Da quando nel 1985 è iniziata l’estrazione del carbone, il territorio è stato profondamente deturpato. La massiccia deforestazione ha portato all’esaurimento o alla contaminazione di quasi tutti i corsi d’acqua della zona, distruggendo poco alla volta l’economia agricola dei Wayúu. La deviazione del río Ranchería è stato il colpo di grazia che ha portato a dichiarare nel 2014 la Guajira in stato di emergenza.

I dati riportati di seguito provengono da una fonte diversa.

(* ===== verification/Kalloc.v ===== *)
(** Kalloc: kernel/kalloc.c, the physical page allocator.

    The free list lives inside the free pages themselves, so the state is the
    physical memory plus the head pointer; [kinv] says which list of pages a
    state represents, and the operations refine push and pop on that list. *)

From S2P Require Import Prelude CString.

Definition PGSIZE : Z := 4096.
Definition PGROUNDUP (sz : Z) : Z := Z.land (sz + PGSIZE - 1) (Z.lnot (PGSIZE - 1)).
Definition PGROUNDDOWN (a : Z) : Z := Z.land a (Z.lnot (PGSIZE - 1)).

(** 64-bit loads and stores ([r->next]). *)
Definition load64 (m : memory) (p : Z) : Z :=
  le_dec ((fun i => m (p + i)) <$> [0; 1; 2; 3; 4; 5; 6; 7]).

Definition store64 (m : memory) (p v : Z) : memory :=
  fun a => if (p <=? a) && (a <? p + 8) then getz (le_enc 8 v) (a - p) else m a.

Record kmem : Type := Kmem { km_mem : memory; km_freelist : Z }.

Lemma PGROUNDDOWN_div a : PGROUNDDOWN a = a / PGSIZE * PGSIZE.
Proof.
  unfold PGROUNDDOWN. change (PGSIZE - 1) with (Z.ones 12).
  rewrite <-Z.ldiff_land, Z.ldiff_ones_r, Z.shiftl_mul_pow2, Z.shiftr_div_pow2 by lia.
  done.
Qed.

Lemma PGROUNDUP_div a : PGROUNDUP a = (a + PGSIZE - 1) / PGSIZE * PGSIZE.
Proof. apply PGROUNDDOWN_div. Qed.

Section kalloc.

(** The linker's first address after the kernel, and the top of memory. *)
Context (kend PHYSTOP : Z).

Definition kfree (pa : Z) : M kmem unit :=
  fun s =>
    if negb (pa mod PGSIZE =? 0) || (pa <? kend) || (pa >=? PHYSTOP)
    then Fault (FPanic "kfree")
    else
      let m := memset pa 1 (Z.to_nat PGSIZE) (km_mem s) in
      Ok (tt, Kmem (store64 m pa (km_freelist s)) pa).

Definition kalloc : M kmem Z :=
  fun s =>
    let r := km_freelist s in
    if r =? 0 then Ok (r, s)
    else
      let s' := Kmem (km_mem s) (load64 (km_mem s) r) in
      Ok (r, Kmem (memset r 5 (Z.to_nat PGSIZE) (km_mem s')) (km_freelist s')).

(** [for(; p + PGSIZE <= pa_end; p += PGSIZE) kfree(p);] *)
Definition freerange_body (pa_end : Z) (p : Z) : M kmem (Z + unit) :=
  if p + PGSIZE <=? pa_end
  then kfree p ;;; ret (inl (p + PGSIZE))
  else ret (inr tt).

Definition freerange (pa_start pa_end : Z) : M kmem unit :=
  loop (S (Z.to_nat ((pa_end - pa_start) / PGSIZE + 1)))
       (freerange_body pa_end) (PGROUNDUP pa_start).

Definition kinit : M kmem unit := freerange kend PHYSTOP.

(** *** The list of free pages a state represents *)

Definition page_ok (p : Z) : Prop := p mod PGSIZE = 0 /\ kend <= p < PHYSTOP.

Fixpoint chain (m : memory) (p : Z) (l : list Z) : Prop :=
  match l with
  | [] => p = 0
  | a :: l' => p = a /\ chain m (load64 m a) l'
  end.

Definition kinv (s : kmem) (l : list Z) : Prop :=
  chain (km_mem s) (km_freelist s) l /\ NoDup l /\ Forall page_ok l.

Definition in_page (p a : Z) : bool := (p <=? a) && (a <? p + PGSIZE).

Context (kend_pos : 0 < kend) (phystop_64 : PHYSTOP < 2 ^ 64).

Lemma load64_ext m m' p :
  (forall a, p <= a < p + 8 -> m a = m' a) -> load64 m p = load64 m' p.
Proof. intros H. unfold load64. cbn [fmap list_fmap le_dec]. rewrite !H by lia. done. Qed.

Lemma store64_in m p v i : 0 <= i < 8 -> store64 m p v (p + i) = getz (le_enc 8 v) i.
Proof.
  intros. unfold store64. replace (p + i - p) with i by lia.
  destruct (_ && _) eqn:E; [done|lia].
Qed.

Lemma load64_store64 m p v : 0 <= v < 2 ^ 64 -> load64 (store64 m p v) p = v.
Proof.
  intros Hv. transitivity (le_dec (le_enc 8 v)).
  - unfold load64. f_equal. cbn [fmap list_fmap]. by rewrite !store64_in by lia.
  - rewrite le_dec_enc. by rewrite Z.mod_small.
Qed.

Lemma pages_disjoint p q :
  p mod PGSIZE = 0 -> q mod PGSIZE = 0 -> p <> q ->
  p + PGSIZE <= q \/ q + PGSIZE <= p.
Proof. unfold PGSIZE. intros. dlia. Qed.

Lemma chain_frame m m' l : forall p,
  (forall q a, q ∈ l -> q <= a < q + 8 -> m a = m' a) ->
  chain m p l -> chain m' p l.
Proof.
  induction l as [|q l IH]; intros p Hm Hc; cbn [chain] in *; [done|].
  destruct Hc as [-> Hc]. split; [done|].
  rewrite <-(load64_ext m m' q); [|intros a Ha; apply (Hm q); [left|done]].
  apply IH; [|done]. intros q' a Hq. apply Hm. by right.
Qed.

Lemma chain_head_range m p l :
  chain m p l -> Forall page_ok l -> 0 <= p < 2 ^ 64.
Proof.
  destruct l as [|q l]; cbn; [lia|]. intros [-> _].
  inversion 1 as [|?? [_ Hr]]. lia.
Qed.

Lemma chain_outside m f q l p :
  p mod PGSIZE = 0 -> p ∉ l -> Forall page_ok l ->
  (forall a, in_page p a = false -> f a = m a) ->
  chain m q l -> chain f q l.
Proof.
  intros Hp Hni Hok Hf. apply chain_frame. intros r a Hr Ha.
  rewrite Hf; [done|]. rewrite Forall_forall in Hok.
  destruct (Hok r Hr) as [Hmod _].
  assert (p <> r) by (intros ->; contradiction).
  destruct (pages_disjoint p r) as [?|?]; try done; unfold in_page, PGSIZE in *; lia.
Qed.

Lemma memset_page p c m a :
  memset p c (Z.to_nat PGSIZE) m a = if in_page p a then u8 c else m a.
Proof.
  unfold memset. rewrite memset_loop_spec. unfold in_page, PGSIZE.
  replace (p + 0) with p by lia. by rewrite Z2Nat.id by lia.
Qed.

Lemma kfree_ok s l pa :
  kinv s l -> page_ok pa -> pa ∉ l ->
  exists s', kfree pa s = Ok (tt, s') /\ kinv s' (pa :: l) /\
    forall a, in_page pa a = false -> km_mem s' a = km_mem s a.
Proof.
  intros (Hc & Hnd & Hok) [Hmod Hr] Hni. unfold kfree.
  assert (negb (pa mod PGSIZE =? 0) || (pa <? kend) || (pa >=? PHYSTOP) = false) as ->
    by (rewrite Hmod; lia).
  assert (forall a, in_page pa a = false ->
    store64 (memset pa 1 (Z.to_nat PGSIZE) (km_mem s)) pa (km_freelist s) a = km_mem s a)
    as Hout.
  { intros a Ha. unfold store64.
    destruct (_ && _) eqn:E; [unfold in_page, PGSIZE in Ha; lia|].
    by rewrite memset_page, Ha. }
  eexists. split; [reflexivity|]. split; [|done]. split; [|split].
  - cbn [chain km_mem km_freelist]. split; [done|]. rewrite load64_store64 by eauto using chain_head_range.
    by apply (chain_outside (km_mem s) _ _ _ pa).
  - by constructor.
  - by constructor.
Qed.

Lemma kalloc_ok s l :
  kinv s l ->
  match l with
  | [] => kalloc s = Ok (0, s)
  | p :: l' => exists s', kalloc s = Ok (p, s') /\ kinv s' l' /\
      forall a, km_mem s' a = if in_page p a then 5 else km_mem s a
  end.
Proof.
  intros (Hc & Hnd & Hok). unfold kalloc. destruct l as [|p l]; cbn [chain] in Hc.
  - destruct s as [m fl]; cbn in *. by rewrite Hc.
  - destruct Hc as [E Hc]. rewrite E. apply Forall_cons in Hok as [[Hm Hr] Hok].
    apply NoDup_cons in Hnd as [Hni Hnd].
    assert ((p =? 0) = false) as -> by lia.
    eexists. split; [reflexivity|]. cbn [km_mem km_freelist]. split.
    + split; [|done]. cbn [km_mem km_freelist]. apply (chain_outside (km_mem s) _ _ _ p); try done.
      intros a Ha. by rewrite memset_page, Ha.
    + intros a. by rewrite memset_page.
Qed.

(** The pages of a range, in the order [freerange] frees them. *)
Fixpoint pages (n : nat) (p : Z) : list Z :=
  match n with O => [] | S n' => p :: pages n' (p + PGSIZE) end.

Lemma freerange_loop n : forall fuel p e s l,
  (n < fuel)%nat -> p mod PGSIZE = 0 -> kend <= p -> e <= PHYSTOP ->
  Z.of_nat n = (e - p) / PGSIZE -> p <= e + PGSIZE - 1 ->
  kinv s l -> (forall q, q ∈ l -> q < p) ->
  exists s', loop fuel (freerange_body e) p s = Ok (tt, s') /\
    kinv s' (reverse (pages n p) ++ l).
Proof.
  induction n as [|n IH]; intros fuel p e s l Hf Hp Hk He Hn Hle Hinv Hlt;
    (destruct fuel as [|fuel]; [lia|]); cbn [loop]; unfold freerange_body at 1.
  - assert ((p + PGSIZE <=? e) = false) as -> by (unfold PGSIZE in *; dlia).
    cbn. eauto.
  - assert ((p + PGSIZE <=? e) = true) as -> by (unfold PGSIZE in *; dlia).
    destruct (kfree_ok s l p) as (s1 & H1 & Hi1 & _);
      [done|split; [done|unfold PGSIZE in *; dlia]|intros Hin; specialize (Hlt _ Hin); lia|].
    rewrite bind_assoc, (bind_ok _ _ _ _ _ H1), ret_bind.
    destruct (IH fuel (p + PGSIZE) e s1 (p :: l)) as (s2 & H2 & Hi2);
      unfold PGSIZE in *; try done; try dlia.
    + intros q Hq. apply elem_of_cons in Hq as [->|Hq]; [lia|].
      specialize (Hlt _ Hq). lia.
    + exists s2. split; [done|]. cbn [pages]. unfold PGSIZE.
      by rewrite reverse_cons, <-app_assoc.
Qed.

Lemma elem_of_pages n : forall p q,
  q ∈ pages n p <-> exists k, 0 <= k < Z.of_nat n /\ q = p + k * PGSIZE.
Proof.
  induction n as [|n IH]; intros p q; cbn [pages].
  - rewrite elem_of_nil. split; [done|]. intros (k & Hk & _). lia.
  - rewrite elem_of_cons, IH. split.
    + intros [->|(k & Hk & ->)]; [exists 0; lia|exists (k + 1); lia].
    + intros (k & Hk & ->). destruct (decide (k = 0)) as [->|]; [left; lia|].
      right. exists (k - 1). lia.
Qed.

Lemma pages_range p e n q :
  p mod PGSIZE = 0 -> p <= e + PGSIZE - 1 -> Z.of_nat n = (e - p) / PGSIZE ->
  q ∈ pages n p <-> q mod PGSIZE = 0 /\ p <= q /\ q + PGSIZE <= e.
Proof.
  intros Hp Hle Hn. rewrite elem_of_pages. unfold PGSIZE in *. split.
  - intros (k & Hk & ->). dlia.
  - intros (Hq & Hpq & He). exists ((q - p) / 4096). dlia.
Qed.

Lemma kinit_ok m :
  kend <= PHYSTOP ->
  exists s' l, kinit (Kmem m 0) = Ok (tt, s') /\ kinv s' l /\
    forall q, q ∈ l <-> q mod PGSIZE = 0 /\ kend <= q /\ q + PGSIZE <= PHYSTOP.
Proof.
  intros Hle. set (p := PGROUNDUP kend).
  assert (p mod PGSIZE = 0 /\ kend <= p <= kend + PGSIZE - 1) as (Hp & Hk & Hk')
    by (unfold p; rewrite PGROUNDUP_div; unfold PGSIZE; dlia).
  set (n := Z.to_nat ((PHYSTOP - p) / PGSIZE)).
  destruct (decide (p <= PHYSTOP)) as [Hp1|Hp1].
  - destruct (freerange_loop n
      (S (Z.to_nat ((PHYSTOP - kend) / PGSIZE + 1))) p PHYSTOP (Kmem m 0) [])
      as (s' & Hs & Hi); unfold PGSIZE in *; try done; try (subst n; dlia).
    { split; [done|]. split; [apply NoDup_nil_2|constructor]. }
    { intros q Hq. by apply elem_of_nil in Hq. }
    exists s', (reverse (pages n p)). rewrite app_nil_r in Hi. split_and!; [done..|].
    intros q. rewrite elem_of_reverse, (pages_range p PHYSTOP n q);
      unfold PGSIZE; try done; try (subst n; dlia).
  - exists (Kmem m 0), []. split_and!.
    + unfold kinit, freerange. cbn [loop]. unfold freerange_body at 1. fold p.
      by rewrite (proj2 (Z.leb_gt _ _)) by (unfold PGSIZE in *; lia).
    + split; [done|]. split; [apply NoDup_nil_2|constructor].
    + intros q. rewrite elem_of_nil. unfold PGSIZE in *. split; [done|]. dlia.
Qed.

(** *** Properties *)

(** Kinit hands the allocator every whole page between the end of the
    kernel and PHYSTOP, each exactly once, and nothing else. *)
Theorem kinit_frees_all m :
  kend <= PHYSTOP ->
  exists s' l, kinit (Kmem m 0) = Ok (tt, s') /\ kinv s' l /\
    forall q, q ∈ l <-> q mod PGSIZE = 0 /\ kend <= q /\ q + PGSIZE <= PHYSTOP.
Proof. apply kinit_ok. Qed.

(** On a state that represents the free list [l], kfree of a valid page
    not in [l] pushes it and touches no byte outside the page; kalloc pops
    the head, a page that is then no longer free, filled with 5s, and
    returns 0 exactly when [l] is empty; so no page is ever handed out
    twice. *)
Theorem kalloc_refines_stack s l :
  kinv s l ->
  (forall pa, page_ok pa -> pa ∉ l ->
     exists s', kfree pa s = Ok (tt, s') /\ kinv s' (pa :: l) /\
       forall a, in_page pa a = false -> km_mem s' a = km_mem s a) /\
  match l with
  | [] => kalloc s = Ok (0, s)
  | p :: l' => exists s', kalloc s = Ok (p, s') /\ kinv s' l' /\ p ∉ l' /\ p <> 0 /\
      forall a, km_mem s' a = if in_page p a then 5 else km_mem s a
  end.
Proof.
  intros Hinv. split; [intros; by apply kfree_ok|].
  pose proof (kalloc_ok s l Hinv) as Ha. destruct l as [|p l]; [done|].
  destruct Hinv as (Hc & Hnd & Hok). destruct Ha as (s' & ? & ? & ?).
  apply NoDup_cons in Hnd as [Hni _]. apply Forall_cons in Hok as [[_ Hr] _].
  exists s'. split_and!; try done. lia.
Qed.

(** kfree rejects everything that is not a page of the managed range. *)
Lemma kfree_rejects pa s : ~ page_ok pa -> kfree pa s = Fault (FPanic "kfree").
Proof.
  intros Hn. unfold kfree. destruct (_ || _) eqn:E; [done|].
  exfalso. apply Hn. unfold page_ok. lia.
Qed.

End kalloc.

(** The premises of [kinit_frees_all] hold for a small machine. *)
Lemma kinit_frees_all_witness :
  0 < 5000 /\ exists s' l, kinit 5000 20480 (Kmem (fun _ => 0) 0) = Ok (tt, s') /\
    kinv 5000 20480 s' l /\
    forall q, q ∈ l <-> q mod PGSIZE = 0 /\ 5000 <= q /\ q + PGSIZE <= 20480.
Proof.
  split; [lia|]. apply (kinit_frees_all 5000 20480); lia.
Defined.

Lemma kalloc_refines_stack_witness :
  (forall pa, page_ok 5000 20480 pa -> pa ∉ ([] : list Z) ->
     exists s', kfree 5000 20480 pa (Kmem (fun _ => 0) 0) = Ok (tt, s') /\
       kinv 5000 20480 s' [pa] /\
       forall a, in_page pa a = false -> km_mem s' a = 0) /\
  kalloc (Kmem (fun _ => 0) 0) = Ok (0, Kmem (fun _ => 0) 0).
Proof.
  apply (kalloc_refines_stack 5000 20480 ltac:(lia) ltac:(lia) (Kmem (fun _ => 0) 0) []).
  split; [reflexivity|]. split; [apply NoDup_nil_2|constructor].
Defined.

Tuttavia, il governo in questi mesi ha discusso la deviazione del Bruno, uno dei pochi ruscelli rimasti, per poter estrarre le oltre 35 milioni di tonnellate di carbone che si trovano nel suo letto. Ha poi dato la sua approvazione alla Cerrejón, negando la correlazione tra le condizioni dei Wayúu e la miniera, ma dando piuttosto la colpa a eventi naturali come El Niño.

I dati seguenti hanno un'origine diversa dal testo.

Lemma run_balanced l : balanced l -> forall c lk,
  cpu_wf c ->
  exists b, run_ops l (St c lk) = Ok (tt, St (Cpu (c_noff c) b (c_intr c)) lk) /\
    (0 < c_noff c -> b = c_intena c).
Proof.
  induction 1 as [|l _ IH|l1 l2 _ IH1 _ IH2]; intros c lk Hwf.
  - exists (c_intena c). by destruct c.
  - destruct c as [n ie i]. destruct Hwf as [Hn Hi]. cbn in Hn, Hi.
    cbn [run_ops]. erewrite bind_ok by reflexivity. rewrite run_ops_app.
    cbn [st_cpu c_noff c_intena c_intr st_lk].
    destruct (IH (Cpu (n + 1) (if n =? 0 then i else ie) false) lk) as (b & Hb & Hb');
      [split; [cbn; lia|done]|].
    rewrite (bind_ok _ _ _ _ _ Hb). cbn [c_noff c_intr] in *.
    rewrite Hb' by lia. cbn. unfold bind, pop_off. cbn.
    destruct (Z.ltb_spec (n + 1) 1); [lia|]. cbn.
    replace (n + 1 - 1) with n by lia.
    exists (if n =? 0 then i else ie).
    split; [|intros Hp; cbn in *; by rewrite (proj2 (Z.eqb_neq n 0)) by lia].
    destruct (Z.eqb_spec n 0) as [->|Hn0]; [by destruct i|].
    cbn. by rewrite Hi by lia.
  - destruct (IH1 c lk Hwf) as (b1 & H1 & Hb1). rewrite run_ops_app, (bind_ok _ _ _ _ _ H1).
    destruct (IH2 (Cpu (c_noff c) b1 (c_intr c)) lk) as (b2 & H2 & Hb2).
    { destruct Hwf. by split. }
    exists b2. split; [done|]. intros Hp. cbn in *. rewrite Hb2, Hb1; done.
Qed.

(** *** Properties *)

(** In every reachable interleaving of acquire and release on one spin
    lock, at most one CPU is between its test-and-set and its release, and
    [lk->cpu] names the CPU in the critical section. *)
Theorem spinlock_mutual_exclusion m :
  rtc step init m ->
  (forall c d, m_pc m c = Critical -> m_pc m d = Critical -> c = d) /\
  (forall c, m_pc m c = Critical -> holding_lk c (m_lk m) = true).
Proof.
  intros Hr. destruct (inv_reachable m Hr) as (H1 & H2 & H3). split.
  - intros c d Hc Hd. apply H2; [by rewrite Hc|by rewrite Hd].
  - intros c Hc. unfold holding_lk. apply andb_true_iff. split.
    + destruct (lk_locked (m_lk m)) eqn:E; [done|]. specialize (H1 eq_refl c).
      rewrite Hc in H1. done.
    + apply bool_decide_eq_true_2. by apply H3.
Qed.

Lemma spinlock_mutual_exclusion_witness :
  let m := Mach (Spinlock true (Some 1%nat))
             (setpc (setpc (setpc (fun _ => Outside) 1 Spinning) 1 Taken) 1 Critical) in
  (forall c d, m_pc m c = Critical -> m_pc m d = Critical -> c = d) /\
  (forall c, m_pc m c = Critical -> holding_lk c (m_lk m) = true).
Proof.
  apply spinlock_mutual_exclusion.
  eapply rtc_l; [apply (step_enter _ _ 1%nat); reflexivity|].
  eapply rtc_l; [apply (step_take _ _ 1%nat); reflexivity|].
  eapply rtc_l; [apply (step_record _ _ 1%nat); reflexivity|].
  apply rtc_refl.
Defined.

(** Push_off and pop_off nest: from any consistent CPU state every
    well-matched sequence of them runs without a panic and restores the
    nesting depth and the interrupt-enable flag. *)
Theorem push_pop_balanced l c lk :
  balanced l -> cpu_wf c ->
  exists b, run_ops l (St c lk) = Ok (tt, St (Cpu (c_noff c) b (c_intr c)) lk).
Proof.
  intros Hl Hc. destruct (run_balanced l Hl c lk Hc) as (b & Hb & _). eauto.
Qed.

Lemma push_pop_balanced_witness :
  exists b, run_ops [true; true; false; false] (St (Cpu 0 false true) initlock) =
    Ok (tt, St (Cpu 0 b true) initlock).
Proof.
  apply (push_pop_balanced [true; true; false; false] (Cpu 0 false true)).
  - apply (bal_nest [true; false]). apply (bal_nest []). apply bal_nil.
  - split; [cbn; lia|cbn; lia].
Defined.

End Spin.

(** *** Sleep locks *)

Module Sleep.

(** struct sleeplock; [pid] 0 is no process. *)
Record sleeplock : Type := Sleeplock { sl_locked : bool; sl_pid : Z }.

Definition initsleeplock : sleeplock := Sleeplock false 0.

(** [mypid] is [myproc()->pid].  The sleep on a held lock is never ended when
    no other process runs. *)
Definition acquiresleep (mypid : Z) : M sleeplock unit :=
  fun lk => if sl_locked lk then Fault FDeadlock else Ok (tt, Sleeplock true mypid).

Così quella che dovrebbe essere la zona più ricca del Paese, almeno dal punto di vista energetico, è diventata la più povera senza che nessuno se ne assuma la responsabilità.
Il governo manda cibo e acqua, insufficienti, senza preoccuparsi di instaurare un dialogo sincero con la comunità locale, che chiede scuole e strutture adeguate per poter praticare la propria medicina tradizionale — sono numerosi i Wayúu che muoiono perché rifiutano di farsi curare dalla medicina occidentale, in cui non credono. Sono sempre più insistenti le voci che si alzano per chiedere dove siano finite le royalties in teoria destinate al popolo, ma che sembrano sparite nel nulla, mentre governo e multinazionali si arricchiscono sempre di più.

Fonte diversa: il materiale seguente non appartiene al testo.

Lemma walk_from_alloc root va : 0 <= va ->
  forall k pt s T l, (k <= top)%nat -> vm_ok s T root l -> T !! (k, idx (S k) va) = Some pt ->
  exists r s' T' l', walk_from k pt va true s = Ok (r, s') /\ vm_ok s' T' root l' /\
    grows s T l s' T' l' /\
    ((r = 0 /\ l' = []) \/ exists p0, T' !! (0%nat, idx 1 va) = Some p0 /\ r = p0 + 8 * PX 0 va).
Proof.
  intros Hva. induction k as [|k IH]; intros pt s T l Hk Hok Hpt; cbn [walk_from].
  - exists (pt + 8 * PX 0 va), s, T, l. split_and!; [done|done|apply grows_refl|]. eauto.
  - pose proof (vo_wf _ _ _ _ Hok) as Hw.
    unfold ld64, gets. rewrite (bind_ok _ _ s (load64 (km_mem s) (pte_addr (S k) pt va)) s) by done.
    pose proof (tw_link _ _ _ Hw k _ pt (PX (S k) va) Hpt (PX_range _ _)) as Hl.
    rewrite child_key in Hl. change (pte_addr (S k) pt va) with (pt + 8 * PX (S k) va).
    destruct (T !! (k, idx (S k) va)) as [c|] eqn:Ec.
    + assert (frame c) as Hc by (eapply page_frame, (vo_tab _ _ _ _ Hok); by eexists).
      rewrite Hl, dir_valid, dir_pa by done. by apply IH; [lia|..].
    + rewrite Hl. cbn [negb]. destruct l as [|p l].
      * pose proof (kalloc_ok kend PHYSTOP kend_pos s [] (vo_free _ _ _ _ Hok)) as E. cbn in E.
        rewrite (bind_ok _ _ _ _ _ E). exists 0, s, T, []. split_and!; [done|done|apply grows_refl|].
        by left.
      * destruct (add_table s T root p l va k pt) as (s1 & E & Hok1 & Hg1); [done|done|lia|done|done|].
        destruct (IH p s1 (<[(k, idx (S k) va):=p]> T) l) as (r & s' & T' & l' & E' & Hok' & Hg' & Hr);
          [lia|done|apply lookup_insert_eq|].
        exists r, s', T', l'. split_and!; [|done|by eapply grows_trans|done].
        revert E. unfold bind, zero_page, st64, modify, ret.
        destruct (kalloc s) as [[p0 s0]|]; [|done].
        destruct (p0 =? 0) eqn:E0.
        { intros [= <- <-]. destruct Hok as [(_ & _ & [[_ ?] _]%Forall_cons) _ _]. lia. }
        intros [= -> <-]. exact E'.
Qed.

Lemma walk_alloc root va s T l : 0 <= va < MAXVA -> vm_ok s T root l ->
  exists r s' T' l', walk root va true s = Ok (r, s') /\ vm_ok s' T' root l' /\
    grows s T l s' T' l' /\
    ((r = 0 /\ l' = []) \/ exists p0, T' !! (0%nat, idx 1 va) = Some p0 /\ r = p0 + 8 * PX 0 va).
Proof.
  intros Hva Hok. unfold walk. rewrite va_valid_low by done. cbn [negb]. fold top.
  apply walk_from_alloc; [lia|done|done|]. by eapply root_key; [apply Hok|].
Qed.

End Table.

Sono significative quindi le parole di Héctor Ignacio Salah Zuleta, Vescovo della Riohacha – capoluogo della Guajira – che durante un’omelia ha denunciato come non siano la siccità o il crimine organizzato a uccidere i bambini, ma la corruzione.
Pur non potendo contare sul governo, il popolo non si ferma. C’è una giovane Wayúu, Remedios Uriana, che si è trasferita a Bogotá per poter pacificamente raccontare e spiegare le condizioni del suo popolo. Inoltre, ha fondato assieme ad altri leader indigeni il movimento Mantas Negras che lo scorso 11 maggio ha manifestato in plaza de Bolivar, nel centro di Bogotà, riempiendola di piccole simboliche bare. Più che di una protesta si è trattato di un momento di lutto collettivo che non ha mobilitato solo le comunità indigene ma anche il mondo culturale e artistico colombiano, nella speranza che la loro storia acquisisca visibilità agli occhi di tutti.